== EXTRACTED INFORMATION ==

Lemma solution_call_max now key s :
  Solution.max_requests (snd (Solution.is_allowed now key s))
  = Solution.max_requests s.
Proof. apply solution_is_allowed_config. Qed.

Lemma solution_call_window now key s :
  Solution.time_window (snd (Solution.is_allowed now key s))
  = Solution.time_window s.
Proof. apply solution_is_allowed_config. Qed.

Lemma solution_reset_max r s :
  Solution.max_requests (Solution.reset r s) = Solution.max_requests s.
Proof. apply solution_reset_config. Qed.

Lemma solution_reset_window r s :
  Solution.time_window (Solution.reset r s) = Solution.time_window s.
Proof. apply solution_reset_config. Qed.

Lemma solution_call_deque now key key' s :
  Solution.deque_of (snd (Solution.is_allowed now key s)) key' =
  if decide (key = key') then
    let kept := Solution.popleft_while (now - Solution.time_window s)
                  (Solution.deque_of s key) in
    if (len kept <? Solution.max_requests s)%Z then kept ++ [now] else kept
  else Solution.deque_of s key'.
Proof.
  destruct (decide (key = key')) as [<-|Hne].
  - apply solution_is_allowed_deque.
  - by apply solution_deque_other.
Qed.

(** Rewrites a test on the controller into comparisons of clock readings. *)
Ltac solution_trace :=
  cbv zeta;
  repeat first
    [ rewrite solution_is_allowed_fst
    | rewrite solution_call_deque
    | rewrite solution_reset_deque
    | rewrite solution_reset_all_deque
    | rewrite solution_new_deque
    | rewrite solution_call_max
    | rewrite solution_call_window
    | rewrite solution_reset_max
    | rewrite solution_reset_window ];
  cbn [Solution.max_requests Solution.time_window Solution.new];
  repeat match goal with
         | |- context [decide (?a = ?b)] =>
             let d := eval vm_compute in (bool_decide (a = b)) in
             match d with
             | true => rewrite (decide_True (P := a = b)) by reflexivity
             | false => rewrite (decide_False (P := a = b)) by discriminate
             end
         end;
  cbv zeta.

Ltac list_literal l :=
  lazymatch l with
  | [] => idtac
  | _ :: ?rest => list_literal rest
  end.

Ltac clock_cases :=
  repeat (cbn [Solution.popleft_while app negb];
          first
            [ match goal with
              | |- context [(len ?l <? ?c)%Z] =>
                  list_literal l;
                  let b := eval vm_compute in (len l <? c)%Z in
                  change (len l <? c)%Z with b
              end
            | match goal with
              | |- context [Qleb ?a ?b] => destruct (Qleb_spec a b)
              end ]).

(** X25.  Tests 1 and 2 of [eval.py] pass for [solution.py] exactly when the
    last call of the test is made less than one second after its first. *)
Theorem eval_basic_tests_pass_iff (t1 t2 t3 t4 : Q) :
  (t1 <= t2)%Q -> (t2 <= t3)%Q -> (t3 <= t4)%Q ->
  (Eval.test_basic_allow_reject t1 t2 t3 t4 = true <-> (t4 < t1 + 1)%Q) /\
  (Eval.test_multiple_keys t1 t2 t3 t4 = true <-> (t4 < t1 + 1)%Q).
Proof.
  intros H12 H23 H34. split.
  - unfold Eval.test_basic_allow_reject.
    solution_trace. clock_cases; split; intros; first [lra | done].
  - unfold Eval.test_multiple_keys.
    solution_trace. clock_cases; split; intros; first [lra | done].
Qed.

Lemma eval_basic_tests_pass_iff_witness :
  Eval.test_basic_allow_reject 0 (1 # 100) (2 # 100) (3 # 100) = true /\
  Eval.test_multiple_keys 0 (1 # 100) (2 # 100) (3 # 100) = true /\
  Eval.test_basic_allow_reject 0 (1 # 2) (3 # 4) (5 # 4) <> true.
Proof.
  split; [|split].
  - apply (eval_basic_tests_pass_iff 0 (1 # 100) (2 # 100) (3 # 100));
      first [vm_compute; discriminate | reflexivity].
  - apply (eval_basic_tests_pass_iff 0 (1 # 100) (2 # 100) (3 # 100));
      first [vm_compute; discriminate | reflexivity].
  - intros H.
    apply (eval_basic_tests_pass_iff 0 (1 # 2) (3 # 4) (5 # 4)) in H;
      first [discriminate H | vm_compute; discriminate].
Defined.

(** X26.  Test 3 passes for [solution.py] exactly when its third call comes less
    than half a second after the first and its last call, the one after the
    sleep, at least half a second after the first. *)
Theorem eval_window_test_passes_iff (t1 t2 t3 t4 : Q) :
  (t1 <= t2)%Q -> (t2 <= t3)%Q -> (t3 <= t4)%Q ->
  Eval.test_time_window_reset t1 t2 t3 t4 = true <->
  (t3 < t1 + (1 # 2))%Q /\ (t1 + (1 # 2) <= t4)%Q.
Proof.
  intros H12 H23 H34. unfold Eval.test_time_window_reset.
  solution_trace.
  clock_cases; split; first [intros [? ?]; lra | intros; split; lra | done].
Qed.

Lemma eval_window_test_passes_iff_witness :
  Eval.test_time_window_reset 0 (1 # 100) (2 # 100) (62 # 100) = true.
Proof.
  apply (eval_window_test_passes_iff 0 (1 # 100) (2 # 100) (62 # 100));
    first [vm_compute; discriminate
          | split; [reflexivity | vm_compute; discriminate]].
Defined.

(** X27.  Test 4 passes for [solution.py] whatever the clock reads, and test 5
    exactly when the second call for "user2" comes less than one second
    after the first. *)
Theorem eval_edge_tests_pass_iff (t1 t2 t3 t4 t5 : Q) :
  Eval.test_edge_cases t1 t2 = true /\
  (Eval.test_reset_functionality t1 t2 t3 t4 t5 = true <-> (t4 < t2 + 1)%Q).
Proof.
  split.
  - unfold Eval.test_edge_cases. solution_trace. by clock_cases.
  - unfold Eval.test_reset_functionality.
    solution_trace. clock_cases; split; intros; first [lra | done].
Qed.

(** * The integration tests *)

Lemma count_true_le (answers : list bool) :
  (len (List.filter (fun b : bool => b) answers) <= len answers)%Z.
Proof.
  unfold len. pose proof (filter_length_le (fun b : bool => b) answers). lia.
Qed.

Lemma allowed_statuses rs : forall answers,
  map App.status_of rs = map App.status_for answers ->
  Integrated.allowed rs = len (List.filter (fun b : bool => b) answers).
Proof.
  unfold Integrated.allowed, len.
  induction rs as [|r rs IH]; intros [|b answers] H; try discriminate; [done|].
  injection H as Hr H. specialize (IH _ H). simpl. rewrite Hr.
  destruct b; simpl; lia.
Qed.

Section IntegratedRequests.
Context {L : Type}.
Variable allow_request : Q -> string -> L -> result (bool * L).
Variable shorten_url : string -> string.

Lemma app_post_shorten now url user st b lim :
  allow_request now user (App.shorten_limiter st) = Ok (b, lim) ->
  exists r st',
    App.handle allow_request shorten_url now
      (App.PostShorten (Some (App.shorten_body url (Some user)))) st
    = App.Returned r st' /\
    App.status_of r = App.status_for b /\
    App.shorten_limiter st' = lim /\
    (b = true -> Integrated.has_key "short_url" r = true).
Proof.
  intros E.
  destruct (app_shorten_body_lookup url (Some user)) as (Hu & Hi & Hne).
  cbn [App.handle]. unfold App.create_short_url, App.falsy, App.lacks.
  rewrite Hu, (bool_decide_eq_false_2 _ Hne).
  rewrite (bool_decide_eq_false_2 (Some url = None)) by done.
  cbn [orb default from_option id]. rewrite Hu, Hi. cbn [from_option id].
  rewrite E. destruct b; eexists _, _; (split; [reflexivity|]); simpl.
  - split; [done|]. split; [done|]. done.
  - split; [done|]. split; [done|]. discriminate.
Qed.

(** A round of requests of one user is answered as the shorten limiter
    answers the calls. *)
Lemma app_serve_round clock first prefix user : forall n st answers lim',
  run allow_request
      (map (fun i : nat => (clock (first + i)%nat, user)) (seq 0 n))
      (App.shorten_limiter st) = Ok (answers, lim') ->
  exists rs st',
    App.serve allow_request shorten_url
      (map (fun i : nat =>
              Integrated.post_shorten (clock (first + i)%nat)
                (prefix +:+ pretty i) user) (seq 0 n)) st
    = (rs, None, st') /\
    map App.status_of rs = map App.status_for answers /\
    App.shorten_limiter st' = lim'.
Proof.
  intros n. generalize 0%nat as k.
  induction n as [|n IH]; intros k st answers lim' Hrun.
  - injection Hrun as <- <-. by exists [], st.
  - cbn [seq map] in *. cbn [run] in Hrun.
    destruct (allow_request (clock (first + k)%nat) user (App.shorten_limiter st))
      as [[b lim]|e] eqn:E; [|discriminate].
    cbn [mbind result_bind snd fst] in Hrun.
    destruct (run allow_request _ lim) as [[rest lim2]|e] eqn:E2; [|discriminate].
    cbn [mbind result_bind snd fst] in Hrun. injection Hrun as <- <-.
    destruct (app_post_shorten _ (prefix +:+ pretty k) _ _ _ _ E)
      as (r & st1 & Hh & Hs & Hl & _).
    destruct (IH (S k) st1 rest lim2) as (rs & st' & Hserve & Hmap & Hlim).
    { by rewrite Hl. }
    exists (r :: rs), st'. unfold Integrated.post_shorten at 1.
    cbn [App.serve]. rewrite Hh, Hserve. simpl. by rewrite Hs, Hmap.
Qed.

===

◆ ACTIVITY: Give the lines again, exactly as they stand, from the beginning of the data through the line with "(Solution.deque_of s key)".

◆ RESULT OF THE TASK:
Lemma solution_call_max now key s :
  Solution.max_requests (snd (Solution.is_allowed now key s))
  = Solution.max_requests s.
Proof. apply solution_is_allowed_config. Qed.

Lemma solution_call_window now key s :
  Solution.time_window (snd (Solution.is_allowed now key s))
  = Solution.time_window s.
Proof. apply solution_is_allowed_config. Qed.

Lemma solution_reset_max r s :
  Solution.max_requests (Solution.reset r s) = Solution.max_requests s.
Proof. apply solution_reset_config. Qed.

Lemma solution_reset_window r s :
  Solution.time_window (Solution.reset r s) = Solution.time_window s.
Proof. apply solution_reset_config. Qed.

Lemma solution_call_deque now key key' s :
  Solution.deque_of (snd (Solution.is_allowed now key s)) key' =
  if decide (key = key') then
    let kept := Solution.popleft_while (now - Solution.time_window s)
                  (Solution.deque_of s key) in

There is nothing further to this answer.